Gantenerumab is an antibody that binds itself to amyloid, a sticky protein that clumps together and accumulates in the brains of those with Alzheimer's. The binding of the antibody to amyloid activates the brain's natural defences, which then removes the amyloid. Smaller trials of gantenerumab supported this approach as there was a positive effect on symptoms and a reduction in amyloid clumps. But the latest large-scale study has failed to replicate this earlier success, once more raising questions about the validity of targeting amyloid.
What causes Alzheimer's disease is still not known, but the most popular explanation is the so-called amyloid cascade hypothesis. Proposed 30 years ago, the hypothesis described a series of events that culminates in Alzheimer's disease. Scientists based the hypothesis on changes they had noticed in the brains of people with Alzheimer's disease as well as on genetic evidence from families where successive generations had developed Alzheimer's.
The changes they noticed in the brain were the accumulation of clumps of amyloid protein called plaques, and the accumulation of tau protein called tangles. The hypothesis posits that the formation of amyloid plaques is the initiating process of the disease. The plaques then interact with other brain cells and blood vessels, impairing their normal function, developing tangles and ultimately killing neurons (brain cells).
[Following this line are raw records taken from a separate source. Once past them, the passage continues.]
Record EtcdLeadershipProviderConfig := mkEtcdConfig {
  pc_Endpoints : list string;
  pc_ElectionKey : string;
  pc_Identity : string;
  pc_SessionTTL : Z;
  pc_ResignTimeout : Duration;
}.

(** The provider with its elector; connecting and opening the session may fail. *)
Definition NewEtcdLeadershipProvider (client session : option error) (cfg : EtcdLeadershipProviderConfig)
    : result (EtcdLeadershipProvider * LeaderElector) :=
  if bool_decide (pc_Endpoints cfg = []) then inl (EText "etcd leadership endpoints are required")
  else if String.eqb (strings_TrimSpace (pc_Identity cfg)) "" then
    inl (EText "etcd leadership identity is required")
  else
    let key := if String.eqb (strings_TrimSpace (pc_ElectionKey cfg)) ""
               then "/dagens/control-plane/scheduler" else pc_ElectionKey cfg in
    let ttl := if pc_SessionTTL cfg <=? 0 then 10 else pc_SessionTTL cfg in
    match client with
    | Some err => inl (EWrap "failed to create etcd leadership client: " err "")
    | None =>
        match NewLeaderElector session (mkElection ttl key (pc_Identity cfg) (pc_ResignTimeout cfg)) with
        | inl err => inl (EWrap "failed to create etcd leader elector: " err "")
        | inr elector => inr (mkEtcdProvider key (pc_Identity cfg) false, elector)
        end
    end.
Over the past 30 years, scientists have refined the hypothesis as new information on the biological processes underlying Alzheimer's disease were discovered. So targeting amyloid seems a logical focus of drug makers. The disappointing results for gantenerumab are just the latest in a long line of reported failures of drugs that target amyloid clumps. These repeated failures (14 in total), with the few studies reporting positive outcomes (two in total), fuel the debate about whether targeting amyloid removal is a valid approach.